Прекрасно вас понимаю, Катя и я, как мама, столкнувшаяся с такой проблемой, как мама ребенка с генетикой, полностью согласна. Пока готовлюсь к первому протоколу и если даст Бог всё получится, то буду делать тест Vistara. Этот тест направлен на исследования, в которые включена наша поломка. Слава Богу, что всё у вас позади и вы это прошли, пусть малыш хорошо развивается 😊
Катюша,как же хорошо,что Вы попались на моём пути,ну просто кладезь актуальной и ценнейшей информации для экошниц❤❤❤Обожаю смотреть Ваши видео,причём всегда с ежедневником,чтобы записывать всю информацию☺️Спасибо большое!У Вас обязательно родится здоровый,долгожданный и очень любимый малыш💗
Катя, уже осталось совсем немного и вы встретитесь с малышом. Пусть у вас все будет хорошо. Скоро будете держать малыша на ручках и любоваться на снег в окошке
Ты молодец, что решилась. Я так и не смогла на эту процедуру решиться, сейчас объясню почему. Первый сын мой имеет генетическое нарушение, поломка гена Tuba A1. И нам тоже положено было пройти эту процедуру, по желанию естественно. Но как мне объяснили, что там посчитают все хромосомы и будут смотреть один только ген, тот который нарушенный у старшего ребенка, и всеее. А на самом деле нарушения могут был в любом из генов и на УЗИ этого видно не будет 🤷 а все все гены всё равно не проверят. Поэтому мы и не рисковали. Плюс у меня был очень сильный тонус с 20 недель, боялась раньше родить и конечно боялась этой процедурой спровоцировать преждевременные роды. Но это мой опыт и моя история)) ты молодец, что решилась и слава Богу всё хорошо прошло 🙏 жду следующее видео ☺️
Проходила весь путь эко сама. После 3 пролета врачом было предложено ПГТ-А. Мы так и не решились, пошли на риск и перенесли двух эмбрионов без ПГТ🙏Славу Богу родились здоровые малыши. Всю беременность не переживала, хотя на 1 скрининге врач сказала, что я сильно рисковала, если что то было хоть с одним малышом, то скорей всего прерывали всю беременность 🤷♀️😱 На момент эко возраст был 35 лет, вроде и нормально, а вроде и показания для пгт🤷♀️ В крио больше нет эмбрионов и на эко я больше не пойду. Насчет естественной беременности, тоже очень боюсь именно из за возраста и высокого риска по хромосомным аномалиям 😩
Катя, ты просто супер women! Не каждый пойдет на такую процедуру, даже если есть показания, страхи… Сил тебе и твоей семье! Пусть твой тернистый путь к малышу/ малышке закончится доношенным живым и здоровым ребенком! ❤
Привет, я сделала НИПТ расширенную панель, знаю что это не панацея абсолютно, страшно все равно. Амниоцинтез побоялась делать, была постонно угроза прерывания , но очень хотела+боялась, 2 ребенок с генетикой у нас. Как я завидую мамочкам которые слыхом не слыхивали про эти все процедуры и рожают без проблем и всяких генетик, нам же приходится трястись и перестраховываться ......

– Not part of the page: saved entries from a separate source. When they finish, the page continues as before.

(* ===== verification/ArrayCodec.v ===== *)
(** * Arrays in generated code

    Models [emit_encode_array] of [conduit/bgen/src/codegen/cpp_structs_encode.cpp] and
    [emit_decode_array] of [cpp_structs_decode.cpp]: the elements one after the other,
    as many as a number in the description says, as an expression over other members
    says, as there are bytes left, as fit into so many bytes, or as long as the bit
    behind each element is set.  The classes of elements are what [class_of] and
    [element_class] say; the values of expressions are given. *)

From stdpp Require Import base numbers list gmap strings pretty.
From Stdlib Require Import ZArith Lia Floats.SpecFloat.
From S2P Require Import Prelude Bits CoreError Endian BitWriter BitReader BitIO CharConv AutoExpr ExprParser Ast TypeResolver ProtocolIndex Validation Names FieldCodec StructCodec TextCodec TextCodecSpec TextSafety ValueCodec ScaledCodec.

Open Scope Z_scope.
Local Open Scope reader_scope.

(** ** Elements *)

Inductive ElementKind :=
  | EEnum (en : EnumCode)
  | ENumber (i : FieldTypeInfo) (base : PrimitiveBase) (e : Ast.Endian)
  | EClass (c : Codec).

Section element.
Variable p : Protocol.
Variable idx : TypeIndex.
Variable class_of : string -> Codec.
Variable element_class : string -> Codec.

Definition type_element (t : TypeDef) (name : string) : ElementKind :=
  let has_wrapper := match td_flags t with [] => false | _ => true end || (is_some (td_scale t) || is_some (td_offset t))
                     || bool_decide (td_base t = BaseString) || is_some (td_constraint t) in
  match td_enum_values t with
  | _ :: _ => EEnum (declared_enum t)
  | [] =>
      if negb has_wrapper && (0 <? td_bits t) then
        ENumber (mkFti "" false false false false (bool_decide (td_base t = BaseFloat)) false (td_bits t) (bool_decide (td_base t = BaseInt))
                   false double_one double_zero 0 false EndianBig (td_wire_encoding t)) (td_base t) (td_endian t)
      else EClass (class_of name)
  end.

Definition element_kind (a : ArrayDef) : option ElementKind :=
  if String.eqb (ad_type_ref a) "" then Some (EClass (element_class (ad_name a +:+ "Element")))
  else
    let name := to_cpp_type_name (ad_type_ref a) in
    t ← type_at p idx (ad_type_ref a);
    Some (match t with Some t => type_element t name | None => EClass (class_of name) end).
End element.

(** *** Floats

    Elements are cast to the integer type of their width before they are stored, and
    the vector holds floats: the value of a float is truncated. *)

(** A float with so many bits of fraction and exponent. *)
Definition float_of_bits (fraction exponent z : Z) : spec_float :=
  let s := Z.testbit z (fraction + exponent) in
  let e := Z.shiftr z fraction mod 2 ^ exponent in
  let m := z mod 2 ^ fraction in
  let bias := 2 ^ (exponent - 1) - 1 in
  if e =? 0 then match m with Z.pos m => S754_finite s m (1 - bias - fraction) | _ => S754_zero s end
  else if e =? 2 ^ exponent - 1 then if m =? 0 then S754_infinity s else S754_nan
  else match m + 2 ^ fraction with Z.pos m => S754_finite s m (e - bias - fraction) | _ => S754_nan end.

(** The bits of an integer as a float. *)
Definition float_bits_of_int (fraction exponent n : Z) : Z :=
  match binary_normalize (fraction + 1) (2 ^ (exponent - 1)) n 0 false with
  | S754_finite s m e => (e + fraction + (2 ^ (exponent - 1) - 1)) * 2 ^ fraction + (Z.pos m - 2 ^ fraction)
  | _ => 0
  end.

Definition cast_float (bits v : Z) : option Z :=
  let '(fraction, exponent) := if bits <=? 32 then (23, 8) else (52, 11) in
  n ← int_of_double bits false (float_of_bits fraction exponent v);
  Some (float_bits_of_int fraction exponent n).

Definition cast_element (i : FieldTypeInfo) (base : PrimitiveBase) (v : Z) : option Z :=
  match base with
  | BaseFloat => if is_plain_float i then cast_float (fti_bits i) v else Some v
  | BaseBool => Some (if v =? 0 then 0 else 1)
  | _ => Some v
  end.

(** *** One element *)

Definition encode_element (k : ElementKind) (byte_aligned : bool) (d : Datum) : option (Result (list WriteOp)) :=
  match k with
  | EEnum en => encode_enum en d
  | ENumber i _ e => encode_plain i e byte_aligned d
  | EClass c => c_encode c d
  end.

Definition decode_element (ctx : string) (k : ElementKind) (byte_aligned : bool) : R Datum :=
  match k with
  | EEnum en => in_context (Some ctx) (decode_enum en)
  | ENumber i base e =>
      let! c := lift (read_call i e byte_aligned) in
      let! v := in_context (Some ctx) (read_int c) in
      let! v := lift (cast_element i base v) in
      ret (DInt v)
  | EClass c => in_context (Some ctx) (c_decode c)
  end.

(** ** Encoding *)

Fixpoint encode_elements (enc : Datum -> option (Result (list WriteOp))) (l : list Datum) : option (Result (list WriteOp)) :=
  match l with
  | [] => Some (Ok [])
  | d :: l =>
      res ← enc d;
      match res with
      | Fail e => Some (Fail e)
      | Ok ops => res ← encode_elements enc l; Some (match res with Ok ops' => Ok (ops ++ ops') | Fail e => Fail e end)
      end
  end.

(** With a bit behind each element that says whether another follows. *)
Fixpoint encode_fx_elements (enc : Datum -> option (Result (list WriteOp))) (l : list Datum) : option (Result (list WriteOp)) :=
  match l with
  | [] => Some (Ok [])
  | d :: l =>
      res ← enc d;
      match res with
      | Fail e => Some (Fail e)
      | Ok ops =>
          res ← encode_fx_elements enc l;
          Some (match res with Ok ops' => Ok (ops ++ WBits (match l with [] => 0 | _ => 1 end) 1 :: ops') | Fail e => Fail e end)
      end
  end.

(** [m] is the alignment tracker. *)
Definition encode_array (m : Z) (k : ElementKind) (a : ArrayDef) (d : Datum) : option (Result (list WriteOp)) :=
  match d with
  | DList l => if count_fx a then encode_fx_elements (encode_element k false) l else encode_elements (encode_element k (is_byte_aligned m)) l
  | _ => None
  end.

(** ** Decoding *)

Fixpoint decode_times (dec : R Datum) (n : nat) : R (list Datum) :=
  match n with
  | O => ret []
  | S n => let! d := dec in let! l := decode_times dec n in ret (d :: l)
  end.

Fixpoint decode_fx (ctx : string) (dec : R Datum) (fuel : nat) : R (list Datum) :=
  match fuel with
  | O => lift None
  | S fuel =>
      let! d := dec in
      let! more := in_context (Some ctx) (read_bits 1) in
      if negb (more =? 0) then let! l := decode_fx ctx dec fuel in ret (d :: l) else ret [d]
  end.

(** [while (!r.at_end())] *)
Fixpoint decode_to_end (dec : R Datum) (fuel : nat) : R (list Datum) := fun r =>
  if at_end r then ret [] r
  else match fuel with
       | O => None
       | S fuel => (let! d := dec in let! l := decode_to_end dec fuel in ret (d :: l)) r
       end.

(** More rounds than the buffer has bits, if each of them reads one. *)
Definition rounds (r : BitReader) : nat := S (8 * length (rdata_ r)).

(** On a reader of its own. *)
Definition within {A} (sub : BitReader) (m : R A) : R A := fun r =>
  match m sub with
  | Some (res, _) => Some (res, r)
  | None => None
  end.

Definition INT32_MAX : Z := 2 ^ 31 - 1.

(** [n] is the value of the count-from or of the length-from, [q] the name in
    messages.  Without any count there is no loop, and no code that compiles. *)
Definition decode_elements (m : Z) (q : string) (k : ElementKind) (a : ArrayDef) (n : Z) : R (list Datum) :=
  let ctx := "decode " +:+ q in
  if count_fx a then fun r => decode_fx ctx (decode_element ctx k false) (rounds r) r
  else match fixed_count a, count_from a, count_star a, ad_length_from a with
       | Some c, _, _, _ => decode_times (decode_element ctx k (is_byte_aligned m)) (Z.to_nat c)
       | None, Some _, _, _ =>
           if INT32_MAX <? sz n then
             in_context (Some ctx) (throw InvalidArgument (ctx +:+ ": decoded count " +:+ pretty (sz n) +:+ " exceeds INT32_MAX"))
           else decode_times (decode_element ctx k (is_byte_aligned m)) (Z.to_nat (sz n))
       | None, None, true, Some _ =>
           let! sub := in_context (Some ctx) (sub_reader (sz n)) in
           within sub (decode_to_end (decode_element ctx k true) (rounds sub))
       | None, None, true, None => fun r => decode_to_end (decode_element ctx k (is_byte_aligned m)) (rounds r) r
       | None, None, false, _ => lift None
       end.

Definition decode_array (m : Z) (q : string) (k : ElementKind) (a : ArrayDef) (n : Z) : R Datum :=
  fmap_R DList (decode_elements m q k a n).
(* ===== verification/ArraySpec.v ===== *)
(** * Arrays, end to end

    Every way to count the elements of an array brings them back, and ends on any
    input. *)

From stdpp Require Import base numbers list gmap strings pretty.
From Stdlib Require Import ZArith Lia Floats.SpecFloat.
From S2P Require Import Prelude Bits CoreError Endian BitWriter BitReader BitIO CharConv AutoExpr ExprParser Ast TypeResolver ProtocolIndex Validation Names FieldCodec StructCodec TextCodec TextCodecSpec TextRoundtrip TextSafety ValueCodec ScaledCodec BitmapCodec BitmapSpec BitmapRoundtrip BitmapSafety ArrayCodec.

Open Scope Z_scope.
Local Open Scope reader_scope.

(** ** Positions *)





(** ** What an element promises *)







(** ** Elements one after the other *)

Section sequences.
Context (enc : Datum -> option (Result (list WriteOp))) (dec : R Datum) (al : bool).










(** *** With a bit behind each *)





End sequences.


(** ** Arrays *)







Example sample_compiles : observed (compiler_on (sample_load "de-mo") 20 sample_argv) = Some (0, ["namespace de_mo"]).
Proof. vm_compute. reflexivity. Qed.

(** Only [--namespace] is checked: that of the document is used as it is. *)
Example unchecked_namespace :
  observed (compiler_on (sample_load "two words") 20 sample_argv) = Some (0, ["namespace two words"])
  /\ is_valid_namespace "two words" "cpp" = false.
Proof. vm_compute. split; reflexivity. Qed.

(** The [ns] of an import has no effect: the imported type is found without the
    prefix, and not with it. *)
Definition importing (type q : string) : Document :=
  if String.eqb q "lib.xml" then inr [Element "bmdl" [("version", "2.0")] [sample_types] 0]
  else inr [Element "bmdl" [("version", "2.0")]
         [sample_defaults "demo"; Element "import" [("href", "lib.xml"); ("ns", "lib")] [] 5; sample_message type; sample_frame_node] 0].

Example import_ns_ignored :
  observed (compiler_on (importing "u8") 20 sample_argv) = Some (0, ["namespace demo"])
  /\ match observed (compiler_on (importing "lib:u8") 20 sample_argv) with Some (code, l) => code = 1 /\ length l = 1%nat | None => False end.
Proof. vm_compute. auto. Qed.

Lemma sample_built p :
  built false no_double (fun _ => None) (sample_load "de-mo") (sample_load "de-mo") (fun q => inr q) (fun _ h => h) (fun _ => inr true)
    (mkArgs "a.xml" "out" "" "cpp" false false false) p -> ordinary p.
Proof.
  intros H. vm_compute in H. injection H as <-.
  match goal with |- ordinary ?q => assert (literals_defined q) as Hl by (by apply literals_checked_defined) end.
  split; [exact Hl|]. intros p' idx E. assert (no_followed_cycle p') as Hac.
  { intros n. pose proof (resolved_index _ p' idx Hl E) as Hidx. destruct (detect_cycles_spec p' idx) as (es & D & _ & A).
    apply acc_no_cycle, A. clear A Hidx Hl. vm_compute in E. injection E as <- <-. vm_compute in D. by injection D as <-. }
  split_and!; [apply no_overflow_checked|exact Hac|apply analyzable_checked]; clear Hl Hac; vm_compute in E; injection E as <- <-;
    repeat first [apply Forall_nil; exact I | apply Forall_cons; split | exact I | (vm_compute; discriminate)].
Qed.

Катя привет 👋 У меня знакомая девчонка делала амниосцентез на хромосомы по ОМС и дополнительно взяли вторую пробирку на ХМА-пренатальный скрининг и он подробнее показывает наличие поломок. Вот в итоге по амниосцентез у неё всё хорошо, а по ХМА из амниотической жидкости пришёл результат где написано было что есть микроделеция в 13 хромосоме.
Тоже подумала почему не НИПТ? У нас в Германии уже не делают Амнио только не инвазивные. Вообще НИПТ нужно делать как можно позже так как это будет точнее. Чем больше малыш тем больше частиц переходит в материнскую кровь. У нас делают с 11 недели.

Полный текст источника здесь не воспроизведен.